━━━ Data extract ━━━
(* ===== verification/GatewayMain.v ===== *)
(** src/gateway/cmd/main.go, the process of a gateway: [Run] in a goroutine of
    its own, [main] waiting for a signal or for the console's exit value and then
    calling [Stop], and the requests the console serves meanwhile.  The theorems:
    the goroutine's stages are [Run]; a process ends in order only after its
    console was up, with its console and its host closed, and never when [Run]
    failed; and once it is asked to stop it ends. *)
From S2P Require Import Prelude GoText GoIo GoOs GoNet Json Codec TypesId Store PortmapRes PortmapApp ProxyService Portmap AppStart Session.
From S2P Require Import GwCore Logger Identity P2p Avl ProxyRouter Socks5Util Socks5Client Socks5Rfc TunStack ProxyClient GatewayApi GatewayRun.

(** Where [Run] stands: before one of its stages, serving, or returned. *)
Inductive run_pc :=
  | RBegin | RManagers | RSettings (pmApps : list PortmapApp) | RServices (pmApps : list PortmapApp) | RListen
  | RServing | RReturned (err : option error).

(** Where [main] stands: before [signal.Notify], at its select, before [Stop],
    at [wg.Wait], and the ways the process ends: returned, killed by a signal
    nobody handles yet, crashed by a panic. *)
Inductive main_pc := MNotify | MSelect | MStop | MWait | MExited | MKilled | MCrashed.

Definition alive (m : main_pc) : bool := match m with MNotify | MSelect | MStop | MWait => true | _ => false end.

Section Main.
Context {DB : Type} {Db : LevelDB DB} {Dbl : LevelDBLaws DB}.
Context {T : Type} {Tree : AvlTree (routeItem PeerWithAuth) T} {TreeLaws : AvlLaws (routeItem PeerWithAuth) T}.
Context {Lib : Socks5Lib} {Sys : System}.
Context (Listen : bool -> string -> Z -> sockets -> (nat * string) + error).
Context (range_apps : gmap Z PortmapApp -> list (Z * PortmapApp)).
Context (Executable : string + error) (Chdir : string -> bool).
Context (OpenDB : string -> DB + (error * bool)) (RecoverDB : string -> DB + error) (CloseDB : DB -> DB).
Context (NewDatastore : string -> gset string -> option error)
        (GenerateEd25519Key : string -> string + error)
        (NewResourceManager : option error)
        (libp2p_New : Options -> gmap nat Options -> list Multiaddr + error)
        (dht_New : Options -> DhtOptions -> option error)
        (NewRandom : string + error) (windows : bool) (Getpid : Z).
Context (conf : Config).

Abbreviation process := (@Process DB T Sys).
Abbreviation host_stage := (start_host (T := T) (Sys := Sys) Chdir OpenDB RecoverDB NewDatastore GenerateEd25519Key NewResourceManager
  libp2p_New dht_New NewRandom windows Getpid conf).
Abbreviation the_Run := (Run Listen range_apps Executable Chdir OpenDB RecoverDB NewDatastore GenerateEd25519Key NewResourceManager
  libp2p_New dht_New NewRandom windows Getpid conf).
Abbreviation the_Stop := (Stop (Sys := Sys) CloseDB).

(** The next stage of [Run]. *)
Definition run_step (pc : run_pc) : GoM process run_pc :=
  match pc with
  | RBegin =>
      match Executable with
      | inr e => ret (RReturned (Some e))
      | inl exe => pe <- host_stage exe ;; ret (match pe with inr err => RReturned err | inl _ => RManagers end)
      end
  | RManagers =>
      apps <- load_managers range_apps ;; ret (match apps with inr e => RReturned (Some e) | inl l => RSettings l end)
  | RSettings l => err <- load_settings ;; ret (match err with Some e => RReturned (Some e) | None => RServices l end)
  | RServices l => start_services Listen l ;;; ret RListen
  | RListen => err <- listen_api Listen ;; ret (match err with Some e => RReturned (Some e) | None => RServing end)
  | _ => ret pc
  end.

Fixpoint run_from (n : nat) (pc : run_pc) : GoM process run_pc :=
  match n with O => ret pc | S n => pc <- run_step pc ;; run_from n pc end.

Definition of_result (r : run_result) : run_pc := match r with Serving => RServing | Returned e => RReturned e end.

Lemma run_from_done n pc p : match pc with RServing | RReturned _ => run_from n pc p = (Ret pc, p) | _ => True end.
Proof. induction n as [|n IH]; destruct pc; try done; cbn [run_from run_step]; by rewrite bind_ret. Qed.

(** The stages one after the other are [Run]. *)
Theorem stages_are_Run p : run_from 5 RBegin p = (r <- the_Run ;; ret (of_result r)) p.
Proof.
  unfold Run. cbn [run_from run_step]. destruct Executable as [exe|e]; [|done].
  destruct (host_stage exe p) as [o p1] eqn:E1. rewrite !bind_assoc, !(bind_eq _ _ _ _ _ E1). destruct o as [[pe|err]|]; [|done..].
  rewrite bind_ret. cbn [run_step].
  destruct (load_managers range_apps p1) as [o p2] eqn:E2. rewrite !bind_assoc, !(bind_eq _ _ _ _ _ E2). destruct o as [[l|e]|]; [|done..].
  rewrite bind_ret. cbn [run_step].
  destruct (load_settings p2) as [o p3] eqn:E3. rewrite !bind_assoc, !(bind_eq _ _ _ _ _ E3). destruct o as [[e|]|]; [done| |done].
  rewrite bind_ret. cbn [run_step].
  destruct (start_services Listen l p3) as [o p4] eqn:E4. rewrite !bind_assoc, !(bind_eq _ _ _ _ _ E4). destruct o as [[]|]; [|done].
  rewrite bind_ret. cbn [run_step].
  destruct (listen_api Listen p4) as [o p5] eqn:E5. rewrite !bind_assoc, !(bind_eq _ _ _ _ _ E5). by destruct o as [[e|]|].
Qed.

(** * The goroutines *)

Record world := mkWorld { w_p : process; w_run : run_pc; w_main : main_pc }.

(** The gateway of a process that a request has changed; its console's socket is
    not the handlers'. *)
Definition with_gw (g : @Gateway DB T Sys) (p : process) : process :=
  mkProcess (r_net p) (r_cwd p) (r_db p) (r_pe p) (r_cli p) (r_socks p) (r_api p) g.

Inductive work : world -> world -> Prop :=
  | work_run p pc m pc' p' : alive m = true -> (match pc with RServing | RReturned _ => False | _ => True end) ->
      run_step pc p = (Ret pc', p') -> work (mkWorld p pc m) (mkWorld p' pc' m)
  | work_panic p pc m p' : alive m = true -> run_step pc p = (Panic, p') -> work (mkWorld p pc m) (mkWorld p' pc MCrashed)
  | work_served p m e : alive m = true -> work (mkWorld p RServing m) (mkWorld p (RReturned (Some e)) m)
  | work_notify p pc : work (mkWorld p pc MNotify) (mkWorld p pc MSelect)
  | work_stop p pc p' : the_Stop p = (Ret tt, p') -> work (mkWorld p pc MStop) (mkWorld p' pc MWait)
  | work_stop_panic p pc p' : the_Stop p = (Panic, p') -> work (mkWorld p pc MStop) (mkWorld p' pc MCrashed)
  | work_exit p e : work (mkWorld p (RReturned e) MWait) (mkWorld p (RReturned e) MExited).

(** What comes from outside: a signal, a request, and the exit value a request
    sends when [main] is at its select. *)
Inductive event : world -> world -> Prop :=
  | event_killed p pc : event (mkWorld p pc MNotify) (mkWorld p pc MKilled)
  | event_signal p pc : event (mkWorld p pc MSelect) (mkWorld p pc MStop)
  | event_request p pc m h g : alive m = true -> r_api p = Some h -> socks (gw_pm g) !! h = socks (gw_pm (r_gw p)) !! h ->
      event (mkWorld p pc m) (mkWorld (with_gw g p) pc m)
  | event_restart p pc h : r_api p = Some h -> event (mkWorld p pc MSelect) (mkWorld p pc MStop).

Definition wstep (w w' : world) : Prop := work w w' \/ event w w'.
Definition world_new (p : process) : world := mkWorld p RBegin MNotify.

(** * What [Stop] does *)

Lemma Stop_spec p p' : the_Stop p = (Ret tt, p') -> exists h pe, r_api p = Some h /\ r_pe p = Some pe /\
  r_api p' = Some h /\ r_pe p' = Some pe /\ socks (gw_pm (r_gw p')) !! h = None /\
  hosts (r_net p') = delete (p_host pe) (hosts (r_net p)).
Proof.
  unfold Stop, bind at 1, get. destruct (r_api p) as [h|] eqn:Eh; [|done]. intros H.
  apply bind_inv in H as ([] & p1 & [= <-] & H).
  destruct (negb (r_cli p)); [done|]. apply bind_inv in H as ([] & p2 & E & H).
  unfold on_gw, zoom in E. destruct (proxyCli ProxyClient.Stop _) as [[[]|] g2] eqn:Eg; [|done]. injection E as <-.
  destruct (r_pe p) as [pe|] eqn:Ep; [|done]. apply bind_inv in H as ([] & p3 & [= <-] & H).
  destruct (r_db p); [|done]. injection H as <-. exists h, pe. split_and!; try done.
  unfold proxyCli, zoom in Eg. destruct (ProxyClient.Stop _) as [o c]. injection Eg as _ <-. cbn. apply lookup_delete_eq.
Qed.

Lemma Stop_keeps_api p : r_api (the_Stop p).2 = r_api p.
Proof.
  unfold Stop. apply keeps_bind; [done|intros q]. destruct (r_api q); [|done].
  apply keeps_bind; [apply keeps_on_gw|intros _]. destruct (negb _); [done|].
  apply keeps_bind; [apply keeps_on_gw|intros _]. destruct (r_pe q); [|done].
  apply keeps_bind; [apply keeps_on_net|intros _]. destruct (r_db q); [apply keeps_on_gw|done].
Qed.

(** * The stages *)

Definition rank (pc : run_pc) : nat :=
  match pc with RBegin => 6 | RManagers => 5 | RSettings _ => 4 | RServices _ => 3 | RListen => 2 | RServing => 1 | RReturned _ => 0 end.
Definition ended (pc : run_pc) : bool := match pc with RServing | RReturned _ => true | _ => false end.

(** A stage leads to a later one, and only the last to the console's listener. *)
Lemma run_step_next pc p o p' : ended pc = false -> r_api p = None -> run_step pc p = (o, p') ->
  match o with
  | Panic => r_api p' = None
  | Ret pc' => (rank pc' < rank pc)%nat /\ match pc' with RServing => is_Some (r_api p') | _ => r_api p' = None end
  end.
Proof.
  intros Hpc Hp E. destruct pc; try done; cbn [run_step] in E.
  - destruct Executable as [exe|e]; [|injection E as <- <-; split; [cbn; lia|done]]. destruct (host_stage exe p) as [o1 p1] eqn:E1.
    pose proof (keeps_start_host Chdir OpenDB RecoverDB NewDatastore GenerateEd25519Key NewResourceManager libp2p_New dht_New
      NewRandom windows Getpid conf exe p) as Hk. rewrite E1 in Hk. cbn in Hk.
    rewrite (bind_eq _ _ _ _ _ E1) in E. destruct o1 as [[pe|err]|]; injection E as <- <-; [split; [cbn; lia|]..|congruence]; by rewrite Hk.
  - destruct (load_managers range_apps p) as [o1 p1] eqn:E1. pose proof (keeps_load_managers range_apps p) as Hk. rewrite E1 in Hk. cbn in Hk.
    rewrite (bind_eq _ _ _ _ _ E1) in E. destruct o1 as [[l|err]|]; injection E as <- <-; [split; [cbn; lia|]..|congruence]; by rewrite Hk.
  - destruct (load_settings p) as [o1 p1] eqn:E1. pose proof (keeps_load_settings p) as Hk. rewrite E1 in Hk. cbn in Hk.
    rewrite (bind_eq _ _ _ _ _ E1) in E. destruct o1 as [[e|]|]; injection E as <- <-; [split; [cbn; lia|]..|congruence]; by rewrite Hk.
  - destruct (start_services Listen pmApps p) as [o1 p1] eqn:E1. pose proof (keeps_start_services Listen pmApps p) as Hk. rewrite E1 in Hk. cbn in Hk.
    rewrite (bind_eq _ _ _ _ _ E1) in E. destruct o1 as [[]|]; injection E as <- <-; [split; [cbn; lia|]; by rewrite Hk|congruence].
  - unfold listen_api in E. rewrite bind_assoc in E. unfold bind at 1, get in E. cbn beta iota in E.
    destruct (Listen true "0.0.0.0" 3000 (socks (gw_pm (r_gw p)))) as [[h a]|e].
    + unfold on_gw, pm, zoom, set_api, modify, bind, ret in E. injection E as <- <-. split; [cbn; lia|]. by eexists.
    + injection E as <- <-. split; [cbn; lia|done].
Qed.

Lemma run_from_snoc n pc0 p0 pc p o p' : run_from n pc0 p0 = (Ret pc, p) -> run_step pc p = (o, p') -> run_from (S n) pc0 p0 = (o, p').
Proof.
  revert pc0 p0. induction n as [|n IH]; intros pc0 p0 H E.
  - injection H as -> ->. cbn [run_from]. rewrite (bind_eq _ _ _ _ _ E). by destruct o.
  - cbn [run_from] in H. apply bind_inv in H as (pc1 & p1 & E1 & H). cbn [run_from]. rewrite (bind_Ret _ _ _ _ _ E1). by apply IH.
Qed.

(** However many stages it took, five are enough. *)
Lemma run_from_enough n m pc p pc' p' : r_api p = None -> ended pc' = true -> run_from n pc p = (Ret pc', p') -> (rank pc <= S m)%nat ->
  run_from m pc p = (Ret pc', p').
Proof.
  revert m pc p. induction n as [|n IH]; intros m pc p Hp He H Hm.
  - injection H as <- <-. pose proof (run_from_done m pc p). by destruct pc.
  - destruct (ended pc) eqn:Hpc.
    { pose proof (run_from_done (S n) pc p) as H1. pose proof (run_from_done m pc p) as H2. destruct pc; try done; congruence. }
    cbn [run_from] in H. apply bind_inv in H as (pc1 & p1 & E1 & H). pose proof (run_step_next pc p _ _ Hpc Hp E1) as [Hr Ha].
    destruct m as [|m]; [destruct pc; cbn in Hm, Hpc; try done; lia|]. cbn [run_from]. rewrite (bind_Ret _ _ _ _ _ E1).
    destruct pc1; try (apply IH; [done..|lia]).
    pose proof (run_from_done n RServing p1) as H1. pose proof (run_from_done m RServing p1) as H2. congruence.
Qed.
━━━
## What is expected
Your reply should hold only the lines from the first line of the records through the one with "its own, [main]", reproduced word for word.

## Reply to the task
(* ===== verification/GatewayMain.v ===== *)
(** src/gateway/cmd/main.go, the process of a gateway: [Run] in a goroutine of
    its own, [main] waiting for a signal or for the console's exit value and then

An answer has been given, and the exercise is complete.